# How many?



## Flounder.Pounder (Aug 8, 2013)

How many flounder do yall think y'all have gigged this summer? (june-now)


----------



## Gnwdad (Oct 14, 2007)

Wirelessly posted (Air Force 1)

14


----------



## bigmike2010 (Jul 13, 2012)

7 or 8 ... Cant be for sure

The best time to go fishing is when you can!


----------



## flounderslayerman (Jun 3, 2011)

bigmike2010 said:


> 7 or 8 ....
> Sounds about right. lol:whistling:


----------



## Flounder9.75 (Sep 28, 2007)

flounderslayerman said:


> bigmike2010 said:
> 
> 
> > 7 or 8 ....
> ...


----------



## Flounder9.75 (Sep 28, 2007)

10 I think


----------



## Flounderpounder (Oct 3, 2007)

:wallbash:Geeze...yet another flounderpounder (with a dot)!!!!!!!


----------



## countryjwh (Nov 20, 2007)

Y'all tearing them up this year. I haven't got but one. Guess I gonna try new spots.


----------



## Flounder9.75 (Sep 28, 2007)

Flounderpounder said:


> :wallbash:Geeze...yet another flounderpounder (with a dot)!!!!!!!


 
And his 1st post too. I didn't look good I thought he was you.


----------



## flounderslayerman (Jun 3, 2011)

countryjwh said:


> Y'all tearing them up this year. I haven't got but one. Guess I gonna try new spots.


No where near taering them up this year. This has been a tough year for everyone becauae of the weather.


----------



## PELAGIC 1 (Aug 13, 2009)

Only 5 so far....crappy weather and tons of work to do


----------



## jgc (Aug 19, 2013)

I am down the coast a bit from you. My stat's really don't count. Last time out had my best fishing trip ever, got into 31-33" Reds and it was pretty much a Red per mullet - accept for 2 3-4' cow nosed rays I cought. Unfortunately did not manage to score any founder on that trip, only wetted my appetite for them. Likewise that trip was 11 months ago - I really need to fish more often.

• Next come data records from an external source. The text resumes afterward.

(* ===== verification/ThreadsOps.v ===== *)
(** * The operations keep the invariant

    Each operation of the thread system, run in a state with the invariant,
    returns and leaves a state with the invariant: no assertion fails, nothing
    undefined happens, no lock is left held. *)

From stdpp Require Import base numbers list gmap fin_maps fin_sets sets strings.
From Stdlib Require Import ZArith Lia.
From S2P Require Import Prelude KernelHeap Array Wchan Spinlock Threads ThreadsRun ThreadsInv ThreadsHeap.

Open Scope Z_scope.
Open Scope kernel_scope.

(** Processes: no lock held, no hole in the arrays, and a thread's process has
    it in its array. *)
Record rinv (T : gmap Z thread) (P : gmap Z tproc) : Prop := {
  ri_lock : ∀ p x, P !! p = Some x → p_lock x = None;
  ri_some : ∀ p x, P !! p = Some x → Forall is_Some (elems (p_threads x));
  ri_in : ∀ t th p, T !! t = Some th → t_proc th = Some p →
    ∃ x, P !! p = Some x ∧ Some t ∈ elems (p_threads x);
}.

Definition run_ok (W : gmap Z wchan) (r : option (Z * Z)) : Prop :=
  ∀ n w, r = Some (n, w) → is_Some (W !! w).

Definition same_cur (C C' : list cpu) : Prop :=
  ∀ c x, C !! c = Some x → ∃ x', C' !! c = Some x' ∧ c_isidle x' = c_isidle x ∧ c_curthread x' = c_curthread x.

Section Ops.
Context {H : Type} {HH : KernelHeap H}.
Implicit Types (X : gset Z) (loc : gmap Z place) (h : H) (T : gmap Z thread) (a : array) (C : list cpu) (W : gmap Z wchan) (P : gmap Z tproc) (r : option (Z * Z)) (me c : nat) (t w : Z) (th : thread).

Definition sinv X (s : sys H) : Prop :=
  ∃ loc bl, pinv X loc (s_threads s) (s_cpus s) (s_wchans s) ∧
    hinv bl (s_heap s) (s_threads s) (s_allcpus s) (s_procs s) ∧
    rinv (s_threads s) (s_procs s) ∧ run_ok (s_wchans s) (s_runprogram s).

I sold my last boat about 6 years ago - went 3-4 years with 2 trips, life just got to busy (married, 3 kids, etc...). New (smaller, lighter) boat came home with me last weekend. So counting the days till I can get it rigged and get a hook in the water.
---
fwiw, all of you up the coast can count yourselves lucky. They have been wanting to outlaw gigging in Texas for a few years now - using the excuse of over fishing. So far they have only succeeded in outlawing it incrementally, we now have a 5 fish limit. Net effect is a lot of people hardly think it is worth the gas to go out anymore.


----------



## Ruger7mmmag (Jun 3, 2011)

Only fished about 4 weekends this year, but I'm at about 20, all on rod n reel though. Haven't had one of those days where I limit out like I have in the past, so rain is definitely hurting things. Keep in mind, I don't keep them smaller than 14", but have only thrown back maybe 5-6 like that.


----------



## Death From Above (Sep 28, 2007)

More than last year and overall average size has been bigger.


----------



## ishmel407 (May 7, 2008)

45. Went in May and got them all. I haven't been back sense for some reason. Got a commercial license so that's why we had more than 20. Figured id cut it off at the pass


----------



## asago (Nov 11, 2008)

5. But I've only been three times... and I'm gigging from a pathfinder!


----------



## drifterfisher (Oct 9, 2009)

16 And hope to add some to that tonight.


----------



## bamafan611 (Mar 1, 2010)

Not nearly as many as years past. 60 or so for the year.Just my opinion but with the amount of dispersent that BP sent to the bottom and this year having the worst crab and poor flounder harvest by most was wondering if the bottom dwellers have been hit hard. Areas East and West of the spill are having pretty good years, but I'm not even seeing the babies that I'm used to seeing.The shrimpers are having a hard year as well.


----------



## mudd_cat23 (Jun 3, 2011)

This is a ruff estimate for me but prob between 400-500. I think i got close to a 1000 lbs of fish so far this year but i havent stuck a fish in about a month due to a lower unit going out


----------